__Supplied material__:
(** C1. A NodeClaim is only answered when its NodeClass exists, is
    not being deleted and is [Ready]; the machine was launched by a request all
    of whose types are compatible with the claim, have an available offering
    that is, and allow the requested amount of every resource;
    and the answer describes the launched machine, which is the first machine of
    the first launch result in the service's response to that request: the
    provider ID is its instance ID after the region and a dot, the zone is the
    result's, the capacity type is on-demand exactly when the result's spot
    strategy is NoSpot and spot otherwise, the image is the request's, and the
    hash is that of the specification it was launched from. *)
Theorem Create_launches nodeClaim (s s' : St CloudProvider W) claim :
  Create pct pr nodeClaim s = (Ok claim, s') →
  ∃ ref nodeClass w its req w2 resp r id ids zone strategy ct,
    claim_NodeClassRef nodeClaim = Some ref ∧
    kube_NodeClass (ref_Name ref) (env s) = (Ok nodeClass, w) ∧
    meta_DeletionTimestamp (nc_Meta nodeClass) = None ∧
    IsTrue (cond_get ConditionReady (StatusConditions (clock w) nodeClass)) = true ∧
    (∀ it, it ∈ its → fits_claim nodeClaim it) ∧
    instance.sound_request nodeClass its (getCapacityType nodeClaim its)
      (getTags (instance.ip_ClusterID (cp_instances (prov s))) nodeClass nodeClaim) req ∧
    instance.CreateAutoProvisioningGroup req w2 = (Ok resp, env s') ∧
    head (instance.launch_results resp) = Some (Some r) ∧
    instance.lr_InstanceIds r = Some (Some id :: ids) ∧
    instance.lr_ZoneId r = Some zone ∧ instance.lr_SpotStrategy r = Some strategy ∧
    instance.billed_as strategy ct ∧
    claim_ProviderID claim = instance.ip_region (cp_instances (prov s)) +:+ "." +:+ id ∧
    claim_ImageID claim = instance.pg_ImageId req ∧
    claim_Labels claim !! LabelTopologyZone = Some zone ∧
    claim_Labels claim !! CapacityTypeLabelKey = Some ct ∧
    claim_Annotations claim !! AnnotationECSNodeClassHash = Some (Hash nodeClass).
Proof.
  intros H. apply claim_Create_steps in H
    as (ref & n & w & its & p1 & inst & Href & Hk & Hd & Hready & Husable & Hi & Hp1 & ->).
  destruct (instance.Create_steps _ _ _ _ _ _ Hi)
    as (its2 & req & resp & w2 & out & t & Hits & Hreq & Hcall & Hresp & Hnew).
  apply instance.NewInstanceFromProvisioningGroup_Ok in Hnew
    as ([ids Hid] & _ & Hz & Himg & _ & _ & Hreg & strategy & Hs & Hct).
  apply instance.responseHandler_Ok in Hresp as (Hhead & _).
  rewrite Hp1 in *. cbn [env] in Hcall.
  exists ref, n, w, its2, req, w2, resp, out, (instance.ID inst), ids, (instance.Zone inst), strategy,
    (instance.CapacityType inst).
  split_and!; [done|done|done|done|by intros it Hit; apply usable_fits, Husable, (proj1 (Hits it Hit))
    |exact Hreq|exact Hcall|exact Hhead|exact Hid|exact Hz|exact Hs|exact Hct|..].
  - cbn. by rewrite Hreg.
  - cbn. exact Himg.
  - exact (claim_zone _ _ _).
  - exact (claim_capacity_type _ _ _).
  - exact (proj1 (with_hash_annotations _ _)).
Qed.

(** C2. The provider ID written on a launched NodeClaim leads back to the
    machine: deleting the NodeClaim deletes the instance whose ID the launch
    returned, and reading it by its provider ID reads that instance. *)
Theorem Create_Delete_roundtrip nodeClaim (s s' : St CloudProvider W) claim :
  Create pct pr nodeClaim s = (Ok claim, s') →
  str_has_char newline (instance.ip_region (cp_instances (prov s))) = false →
  ∃ id r w resp req, instance.CreateAutoProvisioningGroup req w = (Ok resp, env s') ∧
    head (instance.launch_results resp) = Some (Some r) ∧
    (∃ ids, instance.lr_InstanceIds r = Some (Some id :: ids)) ∧
    (str_has_char newline id = false → str_has_char dot id = false → ∀ s2 : St CloudProvider W,
       Delete fuel claim s2 = on_instances (instance.Delete fuel id) s2 ∧
       Get_ pct pr fuel (claim_ProviderID claim) s2 =
         (i ← wrap "getting instance" (on_instances (instance.Get_ fuel id));
          claim_of_instance pct pr i) s2).
Proof.
  intros H Hregion. apply claim_Create_steps in H
    as (ref & n & w & its & p1 & inst & _ & _ & _ & _ & _ & Hi & Hp1 & ->).
  destruct (instance.Create_steps _ _ _ _ _ _ Hi)
    as (its2 & req & resp & w2 & out & t & _ & _ & Hcall & Hresp & Hnew).
  apply instance.NewInstanceFromProvisioningGroup_Ok in Hnew as (Hid & _ & _ & _ & _ & _ & Hreg & _).
  apply instance.responseHandler_Ok in Hresp as (Hhead & _).
  exists (instance.ID inst), out, w2, resp, req. cbn [env] in Hcall.
  split; [exact Hcall|]. split; [exact Hhead|]. split; [exact Hid|].
  intros Hnl Hdot s2.
  set (claim := with_hash n _).
  assert (ParseInstanceID (claim_ProviderID claim) = Ok (instance.ID inst)) as Hparse.
  { apply (ParseInstanceID_format (instance.Region inst)); [|done..]. by rewrite Hreg, Hp1. }
  unfold Delete, Get_. clearbody claim. rewrite Hparse. split; reflexivity.
Qed.

(** C22. Drift of a NodeClaim whose NodeClass has resolved its security
    groups and vSwitches and whose machine can be read: the first that applies
    of a specification changed under the same hash version, security groups
    that differ as sets, and a vSwitch no longer selected; otherwise none. *)
Theorem isNodeClassDrifted_decides nodeClaim nodeClass (s s' : St CloudProvider W) i
    (static := statically_drifted nodeClaim nodeClass)
    (groups := ∀ x, x ∈ (sg_ID <$> SecurityGroups (nc_Status nodeClass)) ↔ x ∈ instance.SecurityGroupIDs i)
    (known := instance.VSwitchID i ∈ (vsw_ID <$> VSwitches (nc_Status nodeClass))) :
  getInstance fuel (claim_ProviderID nodeClaim) s = (Ok i, s') →
  SecurityGroups (nc_Status nodeClass) ≠ [] → VSwitches (nc_Status nodeClass) ≠ [] →
  (static ∧ isNodeClassDrifted fuel nodeClaim nodeClass s = (Ok NodeClassDrift, s)) ∨
  (¬ static ∧ ¬ groups ∧ isNodeClassDrifted fuel nodeClaim nodeClass s = (Ok SecurityGroupDrift, s')) ∨
  (¬ static ∧ groups ∧ ¬ known ∧ isNodeClassDrifted fuel nodeClaim nodeClass s = (Ok VSwitchDrift, s')) ∨
  (¬ static ∧ groups ∧ known ∧ isNodeClassDrifted fuel nodeClaim nodeClass s = (Ok "", s')).
Proof.
  intros Hget Hsg Hvs. unfold isNodeClassDrifted.
  destruct (static_drift_cases nodeClaim nodeClass) as [[Hs ->]|[Hs ->]]; [by left|].
  rewrite (bool_decide_true ("" = "")) by done. cbn [negb].
  rewrite (M_Ok_bind _ _ _ _ _ Hget). right.
  destruct (security_group_drift_cases i nodeClass Hsg) as [[Hg ->]|[Hg ->]];
    destruct (vswitch_drift_cases i nodeClass Hvs) as [[Hv ->]|[Hv ->]].
  - right. right. done.
  - right. left. done.
  - left. done.
  - left. done.
Qed.

(** A NodeClaim just launched from a NodeClass is not drifted from
    it, and once the specification has changed (to another hash) and the hash
    controller has written the new hash, it is. *)
Theorem Create_static_drift nodeClaim (s s' : St CloudProvider W) claim :
  Create pct pr nodeClaim s = (Ok claim, s') →
  ∃ ref nodeClass w, claim_NodeClassRef nodeClaim = Some ref ∧
    kube_NodeClass (ref_Name ref) (env s) = (Ok nodeClass, w) ∧
    ∀ nodeClass', hash_annotated nodeClass' →
      areStaticFieldsDrifted claim nodeClass' =
        if bool_decide (Hash nodeClass' = Hash nodeClass) then "" else NodeClassDrift.
Proof.
  intros H. apply claim_Create_steps in H as (ref & n & w & its & p1 & inst & Href & Hk & _ & _ & _ & _ & _ & ->).
  exists ref, n, w. split; [exact Href|]. split; [exact Hk|]. intros n' [Hh Hv].
  destruct (with_hash_annotations n (instanceToNodeClaim (clock (env s')) inst
    (lo_find (λ t, bool_decide (it_Name t = instance.Type_ inst)) its))) as [Hh' Hv'].
  unfold areStaticFieldsDrifted. rewrite Hh, Hv, Hh', Hv'.
  by rewrite (bool_decide_true (ECSNodeClassHashVersion = _)) by done.
Qed.
End properties.

End cloudprovider.

(** ** A concrete cluster *)

Module CloudExample.
Import cloudprovider.

Definition world : Type := LaunchExample.world.
#[global] Instance cloud_cni : instancetypes.ClusterCNI world :=
  λ w, (Ok instancetype.ClusterCNITypeTerway, w).
#[global] Instance cloud_hash : SpecHash := λ spec, pretty (length (ImageSelectorTerms spec)).

(** The events are not looked at. *)
#[global] Instance cloud_events : EventRecorder world := λ _ w, w.

Definition ready_conditions : list Condition :=
  foldl (λ cs t, SetTrue ConditionReady nodeclass_conditions 5 t cs)
    (For ConditionReady nodeclass_conditions 5 []) nodeclass_conditions.
Definition class_with (terms : list ImageSelectorTerm) (deleted : option Z) (cs : list Condition)
    : ECSNodeClass :=
  MkNodeClass (MkMeta "default" "uid" ∅
      {[AnnotationECSNodeClassHash := pretty (length terms);
        AnnotationECSNodeClassHashVersion := ECSNodeClassHashVersion]} [] 0 deleted)
    (MkSpec [] "" [] terms None None ∅ "")
    (MkStatus [MkVSwitch "vsw-a" "cn-hangzhou-h"] [MkSecurityGroup "sg-1" "sg"]
       [SelectExample.x86_image] cs).
Definition class : ECSNodeClass := class_with [] None ready_conditions.
Definition changed : ECSNodeClass := class_with [MkImageTerm "ContainerOS" ""] None ready_conditions.
Definition unready : ECSNodeClass := class_with [] None [].
#[global] Instance cloud_kube : KubeReader world := {|
  kube_NodePool := λ n w, (Ok (MkNodePool (MkMeta n "" ∅ ∅ [] 0 None) (Some (MkRef "default"))), w);
  kube_NodeClass := λ n w,
    (if bool_decide (n = "default") then Ok class
     else if bool_decide (n = "unready") then Ok unready
     else Err (StatusError ReasonNotFound n), w);
|}.

Definition providers : CloudProvider :=
  MkCloudProvider (prov InstanceTypesExample.ready) LaunchExample.fresh.
Definition w0 : world := (Minute, true).
Definition start : St CloudProvider world := MkSt providers w0.
Definition claim_for (class : string) : NodeClaim :=
  MkNodeClaim (MkMeta "claim" "uid" {[NodePoolLabelKey := "default"]} ∅ [] 0 None) (Some (MkRef class))
    [] ∅ "" "" "" ∅ ∅ [].
Definition launched : result NodeClaim * St CloudProvider world :=
  Create InstanceTypesExample.pct SelectExample.p10 (claim_for "default") start.

Definition dummy : NodeClaim := claim_for "".
Definition launched_claim : NodeClaim := match launched.1 with Ok c => c | _ => dummy end.

Example launched_example :
  (match launched.1 with Ok _ => true | _ => false end) = true ∧
  claim_ProviderID launched_claim = "cn-hangzhou.i-new" ∧ claim_ImageID launched_claim = "img-x86".
Proof. vm_compute. repeat split; reflexivity. Qed.

Lemma launched_ok : launched = (Ok launched_claim, launched.2).
Proof.
  pose proof launched_example as [H _]. unfold launched_claim. destruct launched as [[c| |] s2]; [|done..].
  reflexivity.
Qed.

Lemma Create_launches_witness :
  ∃ id req w resp w', instance.CreateAutoProvisioningGroup req w = (Ok resp, w') ∧
    (∃ r ids, head (instance.launch_results resp) = Some (Some r) ∧
       instance.lr_InstanceIds r = Some (Some id :: ids)) ∧
    claim_ProviderID launched_claim = "cn-hangzhou." +:+ id.
Proof.
  destruct (Create_launches _ _ _ _ _ _ launched_ok)
    as (ref & n & w & its & req & w2 & resp & r & id & ids & zone & st & ct & _ & _ & _ & _ & _ & _
        & Hcall & Hhead & Hids & _ & _ & _ & Hid & _).
  exists id, req, w2, resp, (env launched.2). split; [exact Hcall|].
  split; [exists r, ids; split; [exact Hhead | exact Hids]|]. rewrite Hid.
  replace (instance.ip_region _) with "cn-hangzhou"; [reflexivity|]. vm_compute. reflexivity.
Defined.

__Required work__: Reply with one number: the count of lines in the entries that include the word "known".

__Worked solution__: 3